There’s something to be said for limited ambition. Alien had a simple setup – crew lands on planet, finds something it shouldn’t and pays a terrible price for it – but used it to craft a story about the frailty of the human body and the dangers of exploration that’s rightly considered a masterpiece of its genre.
It succeeded thanks to its workmanlike grasp of filmmaking fundamentals: elements like pacing, dialogue and design. Sort-of-prequel Prometheus follows an arc that’s identical in the broad strokes to Alien, but grafts on a search for the meaning of life.
In trying to address grand philosophical questions that Werner Herzog (Into the Abyss) and Terrence Malick (The Tree of Life) would probably think twice about tackling – big but futile questions like “Why are we here?” and “Where do we come from?” – it loses the simplicity that made the original so successful.
The film – the first entry in the franchise to be helmed by Ridley Scott (Robin Hood) since the first – follows the crew of the rather unsubtly named starship Prometheus as it ventures to a distant exoplanet. Crew members hope to find conclusive evidence there that life was brought to Earth by extraterrestrials, a theory that’s essentially just a scientific spin on creationism.
That the crew’s mission in Alien was purely commercial while Prometheus‘ is scientific seems like a metaphor for the gulf between the films. The former was about pure survival; the latter attempts so much more and achieves so much less.
The crew finds some answers on the planet, unromantically designated “LV-223,” but, in the film’s smartest move, they’re deeply unsatisfying and only lead to more questions. These are puzzles without solutions.
And perhaps it’s better to not even look. Because, of course, the crew also finds all sorts of alien creatures that want nothing more than to kill every human they encounter in the grossest way possible, which they do with great aplomb.

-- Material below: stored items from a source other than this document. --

(* ===== verification/Boot.v ===== *)
(** * The boot of the bridge (src/main.rs: main; the constructors of mint.rs,
      rabbitmq.rs, kafka.rs, router.rs, zone_ingester.rs, grpc_client.rs; migrate.rs)

    [main] as a function from the environment and the answers of the outside world to
    the running bridge or the error it exits with.  Parts that degrade become [None]
    or [false]; an error of a mandatory part ends the boot.  The parts themselves are
    the definitions of the other files. *)

From Stdlib Require Import ZArith Lia Ascii String SpecFloat.
From stdpp Require Import base gmap strings list numbers.
From S2P Require Import Prelude RustStd External Models Aggregator Stores Auth Mint GridStatus Dispatch OpenLeadr Ven Router ZoneIngester Delivery StreamKey Sinks Messaging OwnerReadModel Startup Metrics.

Open Scope string_scope.
Open Scope list_scope.
Open Scope Z_scope.
Open Scope bridge_scope.

(** ** The mint gateway *)

(** [ConnectOptions]: the credentials of the URL, when it has any, and the URL. *)
Definition connect_with_url_creds (dial : option (string * string) -> string -> bool) (url : string) : bool :=
  match url_userinfo url with
  | Some creds => dial (Some creds) url
  | None => dial None url
  end.

Definition mint_reply_timeout_secs (env : Env) : Z :=
  parse_or (parse_unsigned 64) env "AGGREGATOR_MINT_REPLY_TIMEOUT_SECS" 30.

(** [signer]: what [EnvelopeSigner::from_env_paths] returns. *)
Definition gateway_connect (dial : option (string * string) -> string -> bool)
    (signer : option ((MintEnergyMessage -> string) * (MintEnergyBatchMessage -> string)))
    (via_chain_bridge : bool) (url : option string) (service_identity : string) : MintGateway :=
  match via_chain_bridge, url with
  | true, Some url =>
      if connect_with_url_creds dial url
      then Nats {| gw_service_identity := service_identity; gw_sign_mint := fst <$> signer; gw_sign_batch := snd <$> signer |}
      else Disabled
  | _, _ => Disabled
  end.

(** ** The message brokers *)

(** The calls that open a RabbitMQ channel, in the order they are made. *)
Inductive amqp_call : Type :=
| AmqpConnect
| AmqpChannel
| ExchangeDeclare (name : string)
| QueueDeclare (name : string)
| QueueBind (queue exchange routing_key : string).

Definition amqp_setup : list amqp_call :=
  [AmqpConnect; AmqpChannel; ExchangeDeclare "aggregator"; QueueDeclare "meter.validation";
   QueueBind "meter.validation" "aggregator" "meter.validate"].

(** The calls made, up to the first that fails, and whether there is a channel. *)
Fixpoint amqp_connect_calls (answers : amqp_call -> bool) (cs : list amqp_call) : list amqp_call * bool :=
  match cs with
  | [] => ([], true)
  | c :: cs => if answers c then let '(done, ok) := amqp_connect_calls answers cs in (c :: done, ok) else ([c], false)
  end.

Definition amqp_connect (answers : amqp_call -> bool) : list amqp_call * bool := amqp_connect_calls answers amqp_setup.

The body horror doesn’t have the capacity to shock that it once did – how could it, more than 30 years after the original was released – but it’s still damn effective, which is especially impressive given that audiences have already had four films worth of chest-bursting ickiness to become inured to the franchise’s tricks.
The film’s more interested in pretentious contemplation and atmospherics than character development, but, to Scott’s credit, there’s still enough room for a few good-to-great performances among the action set-pieces and Intro to Philosophy banter.
Noomi Rapace (Sherlock Holmes: Game of Shadows) excels as the film’s ostensible hero, Shaw, who manages to be something more than a Ripley stand-in. Idris Elba (Luther) and Charlize Theron (Snow White and the Huntsman) shine in the margins as a workaday pilot and the icy representative of the mission’s corporate financiers, respectively.
The real standout, unsurprisingly, is Michael Fassbender (Haywire), who plays a deceptively polite android with an endearing penchant for quoting Lawrence of Arabia. His performance nails the balance between recognizably human and disturbingly robotic features; it’s like watching HAL-9000 come to life.
The film’s true stars are the visuals, however. Alien set the gold standard for set and creature design, and Prometheus is a worthy heir. A sci-fi film made in 1979 would’ve had technological and budgetary constraints one made today doesn’t, and Scott is able to paint on a much larger canvas than he was when making the original.
He had to suggest the desolation of his alien world through shadows and fog in Alien. Here, he’s able to render barren environments in stunningly gorgeous detail. Shots of beautiful devastation abound. The minimalism of the original worked fantastically well, but so too does the grandeur of Prometheus.
At least it does for the visuals. The ethos of “never imply what you can show off” also seems to have been applied to the script, which is a bit too on the nose. The naturalistic dialogue of the original has been lost and replaced by characters that, well, talk like they’re characters in a movie.
There’s hardly a bum scene in the film – and there are a couple of great ones – but it adds up to considerably less than the sum of its parts. The film even unwittingly critiques itself: It’s a movie about the danger (and ultimate emptiness) of searching for answers, but its entire raison d’etre is to answer any lingering questions about the franchise – questions that were probably best left unanswered.
Prometheus is, in many ways, the summer blockbuster everyone claims to want. It’s brainy and exciting in equal measure; it’s ambitious and respects its audience. But the same could be said of Alien, and it didn’t make so much fuss over itself. The original was a film about the things that lurk in the shadows; this is about casting light in those shadows, and the results are inevitably disappointing.